I have implemented the following code for the mentioned topic. The results are incorrect in c ++. the same code works correctly in python why?

for (int i = 1; i <1000; i++) {
    if (i % three == 0 || i%five==0) {
        sum_3 += i;
    }

}

dataset – Import images of multiples of FITS format

I want to import several url images that are inside a .txt but I receive an error, it is not a valid URL file, directory or specification

In[1]: = F = Import["/home/hp-pc/Desktop/Fits_3.txt", "Text"]

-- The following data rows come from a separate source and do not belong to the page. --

(** C4. The XDP programs implement the policy: over maps that carry a session,
    a packet for its UE on N6 and a packet of its UE in a tunnel on N3 are
    dropped, sent into the tunnel or decapsulated as the rules of the session
    say, written as the request gave them: the rule of lowest precedence value
    whose interface and filter match decides whether to drop, and the first
    downlink rule decides the tunnel. *)
Theorem programs_implement_policy {M P A : Type → Type} `{BpfMapLaws M} `{PerCpuMapLaws P}
    `{BpfArray A} `{XdpHelperLaws} cpu (m : Maps M P A) ctx f n3 n6 :
  carries m f → wf_forwarding f → wired m n3 n6 → bytes_ok (packet ctx) →
  let inner := inner_packet (packet ctx) in
  (ip_frame (packet ctx) → (44 ≤ headroom ctx)%nat → be32_at (packet ctx) 30 = f_ue f →
   obeys f (policy_down f (downlink_fields (packet ctx))) (drop 14 (packet ctx)) n3
     (try_n6_downlink cpu m ctx)) ∧
  (gpdu (packet ctx) → be32_at inner 12 = f_ue f →
   obeys f (policy_up f (uplink_fields inner)) inner n6 (try_n3_uplink cpu m ctx)).
Proof.
  intros Hc Hw Hp Hb inner. split.
  - intros Hf Hh Hu. by apply (downlink_obeys cpu m ctx f n3 n6).
  - intros Hg Hu. by apply (uplink_obeys cpu m ctx f n3 n6).
Qed.
(* ===== verification/Signalling.v ===== *)
(** * Forwarding follows signalling

    What the maps carry while the server handles requests and the XDP programs
    handle packets.  [Fate] is what is known of a UE: no session, served by a
    session ([Forwarding]), or nothing.  [signalled] is what a request does to
    that knowledge, read off the request, the server's tables and whether the
    handler succeeded; [sound] ties it to the maps.  Every event keeps it, so
    that at any time a packet of a UE is treated as the last accepted requests
    for that UE say. *)

From S2P Require Import Prelude Types Header Ie Builder Messages Common Gtpu Xdp Server Handlers.
From S2P Require Import HandlersSpec Invariant Typing Mirror Forwarding.

(** ** What a request says *)

(** The session an establishment asks for, under the identifiers it is given.
    The tunnel of the session as a whole pairs the gNB's address with the
    TEID the UPF gave to itself. *)
Definition session_of (s : PfcpServer) (req : SessionEstablishmentReq) : option Forwarding :=
  ue ← find_map ue_ip (create_pdrs req);
  ohc ← find_map outer_header_creation (create_fars req);
  Some (mkForwarding (next_seid s) ue (n3_addr s) (ohc_peer_addr ohc) (next_teid s)
    (create_pdrs req) (create_fars req)).

(** A request whose rules can all be told apart and found. *)
Definition coherent (req : SessionEstablishmentReq) : Prop :=
  NoDup (pdr_id <$> create_pdrs req) ∧ NoDup (far_id <$> create_fars req) ∧
  Forall (λ r, far_id r < 65536) (create_fars req) ∧
  Forall (λ p, Exists (λ r, pdr_far_id p = Some (far_id r)) (create_fars req)) (create_pdrs req).

#[export] Instance coherent_dec req : Decision (coherent req).
Proof. unfold coherent. apply _. Defined.

Definition set_ohc (o : OuterHeaderCreation) (r : ParsedFAR) : ParsedFAR :=
  mkParsedFAR (far_id r) (apply_action r) (dest_interface r) (Some o).

(** An Update FAR of the session [seid] of the UE served by [f].  The keys of
    the FAR map hold sixteen bits of a FAR's identifier. *)
Definition retarget1 (seid : Z) (f : Forwarding) (u : ParsedFAR) : Forwarding :=
  match outer_header_creation u with
  | None => f
  | Some o =>
      let access := bool_decide (dest_interface u = Some IFACE_ACCESS) in
      mkForwarding (f_seid f) (f_ue f) (f_n3 f)
        (if access then ohc_peer_addr o else f_gnb f) (if access then ohc_teid o else f_teid f)
        (f_pdrs f)
        (if f_seid f =? seid
         then (λ r, if far_id r =? far_id u mod 65536 then set_ohc o r else r) <$> f_fars f
         else f_fars f)
  end.

Definition retarget (seid : Z) (f : Forwarding) (us : list ParsedFAR) : Forwarding :=
  foldl (retarget1 seid) f us.

(** ** What is known of a UE *)

Inductive Fate := Unknown | NoSession | Served (f : Forwarding).

Definition Knowledge : Type := Z → Fate.

Definition learn (ue : Z) (x : Fate) (σ : Knowledge) : Knowledge :=
  λ k, if k =? ue then x else σ k.

Definition sender_known (assoc_iter : gmap Z SmfAssociation → list (Z * SmfAssociation))
    (s : PfcpServer) (src : SocketAddr) : bool :=
  match sa_ip src with V4 _ => bool_decide (is_Some (find_assoc assoc_iter s src)) | V6 _ => false end.

Definition succeeded {E T} (out : outcome E T) : bool := match out with Ok _ => true | _ => false end.

Definition modified (seid : Z) (us : list ParsedFAR) (x : Fate) : Fate :=
  match x with Served f => Served (retarget seid f us) | _ => x end.

(** What the request [data] from [src], handled by a server in state [s] with
    the outcome [out], tells.  A request that fails after it was accepted leaves
    its UE's rules in an unknown state. *)
Definition signalled (assoc_iter : gmap Z SmfAssociation → list (Z * SmfAssociation))
    (s : PfcpServer) (data : list Z) (src : SocketAddr) (out : outcome HandlerError (list Z))
    (σ : Knowledge) : Knowledge :=
  match decode data with
  | Ok (h, body) =>
      let t := hdr_msg_type h in
      if t =? PFCP_SESSION_ESTABLISHMENT_REQ then
        match decode_session_establishment body with
        | Ok req =>
            match session_of s req with
            | Some f =>
                if sender_known assoc_iter s src then
                  learn (f_ue f) (if succeeded out && bool_decide (coherent req)
                                  then Served f else Unknown) σ
                else σ
            | None => σ
            end
        | _ => σ
        end
      else if t =? PFCP_SESSION_MODIFICATION_REQ then
        match hdr_seid h, decode_session_modification body with
        | Some seid, Ok req =>
            match authorise assoc_iter s src seid with
            | Ok (_, d) =>
                learn (sd_ue_ip d) (if succeeded out
                  then modified seid (update_fars req) (σ (sd_ue_ip d)) else Unknown) σ
            | _ => σ
            end
        | _, _ => σ
        end
      else if t =? PFCP_SESSION_DELETION_REQ then
        match authorise assoc_iter s src (default 0 (hdr_seid h)) with
        | Ok (_, d) => learn (sd_ue_ip d) NoSession σ
        | _ => σ
        end
      else σ
  | _ => σ
  end.

(** ** What a request can touch *)

Section footprint.
Context {M P A : Type → Type}.
Context `{BpfMapLaws M} `{PerCpuMapLaws P} `{BpfArray A}.
Variable assoc_iter : gmap Z SmfAssociation → list (Z * SmfAssociation).
Variable now : Z.

Abbreviation World := (@World M P A).
Implicit Types (w : World) (m : Maps M P A).

(** Only rules of the session [seid], and only the entry of [ue]. *)
Record footprint (seid ue : Z) m m' : Prop := {
  fp_pdr j : (∀ i, j ≠ PdrKey_new seid i) → bpf_get (PDR_MAP m') j = bpf_get (PDR_MAP m) j;
  fp_far j : (∀ i, j ≠ FarKey_new seid i) → bpf_get (FAR_MAP m') j = bpf_get (FAR_MAP m) j;
  fp_session k : k ≠ to_be32 ue → bpf_get (SESSION_MAP m') k = bpf_get (SESSION_MAP m) k;
  fp_wired : IF_INDEX m' = IF_INDEX m ∧ GW_MAC m' = GW_MAC m;
}.

#[local] Instance footprint_preorder seid ue : PreOrder (footprint seid ue).
Proof.
  split; [by split|]. intros m1 m2 m3 [A1 A2 A3 [A4 A5]] [B1 B2 B3 [B4 B5]].
  split; intros; rewrite ?B1, ?B2, ?B3, ?B4, ?B5 by done; auto.
Qed.

Definition within (seid ue : Z) w w' : Prop := footprint seid ue (w_maps w) (w_maps w').

#[local] Instance within_preorder seid ue : PreOrder (within seid ue).
Proof. unfold within. split; [intros w|intros w1 w2 w3]; [done|apply footprint_preorder]. Qed.

Lemma within_srv seid ue f : steps (within seid ue) (on_srv (M:=M) (P:=P) (A:=A) f).
Proof. intros w. by unfold within. Qed.
Lemma within_emit seid ue e : steps (within seid ue) (emit (M:=M) (P:=P) (A:=A) e).
Proof. intros w. by unfold within. Qed.
Lemma within_tui seid ue call : steps (within seid ue) (tui (M:=M) (P:=P) (A:=A) call).
Proof. intros w. by rewrite tui_eq. Qed.
Lemma within_tui_sessions seid ue : steps (within seid ue) (tui_sessions (M:=M) (P:=P) (A:=A)).
Proof. intros w. exact (within_tui seid ue _ w). Qed.
Lemma within_alloc {T} seid ue (f : PfcpServer → T * PfcpServer) :
  steps (within seid ue) (alloc (M:=M) (P:=P) (A:=A) f).
Proof. intros w. unfold within, alloc. by destruct (f (w_srv w)). Qed.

Outside[1]= {"" https: //dr12.sdss.org/sas/dr12/boss/photoObj/frames/301/ 
2864/1 / frame-u-002864-1-0011.fits.bz2  "
 "https: //dr12.sdss.org/sas/dr12/boss/photoObj/frames/301/2864/1/ 
frame-g-002864-1-0011.fits.bz2  "
 "https: //dr12.sdss.org/sas/dr12/boss/photoObj/frames/301/2864/1/ 
fram / boss / photoObj / frames / 301/6074/5 / 
frame-z-006074-5-0011.fits.bz2  ""}

In[2]: = First[Import[#, "FITS"]]& / @ {F}

During the evaluation of In[2]: = Import :: chtype: First argument "https://dr12.sdss.org/sas/dr12/boss/photoObj/frames/301/2864/1/frame-u-002864-1-0011.fits.bz2"
During the evaluation of In[2]: = First :: normal: a non-atomic expression is expected in position 1 in First[$Failed].

Outside[2]= {First[$Failed]}

And I really do not know what the error is.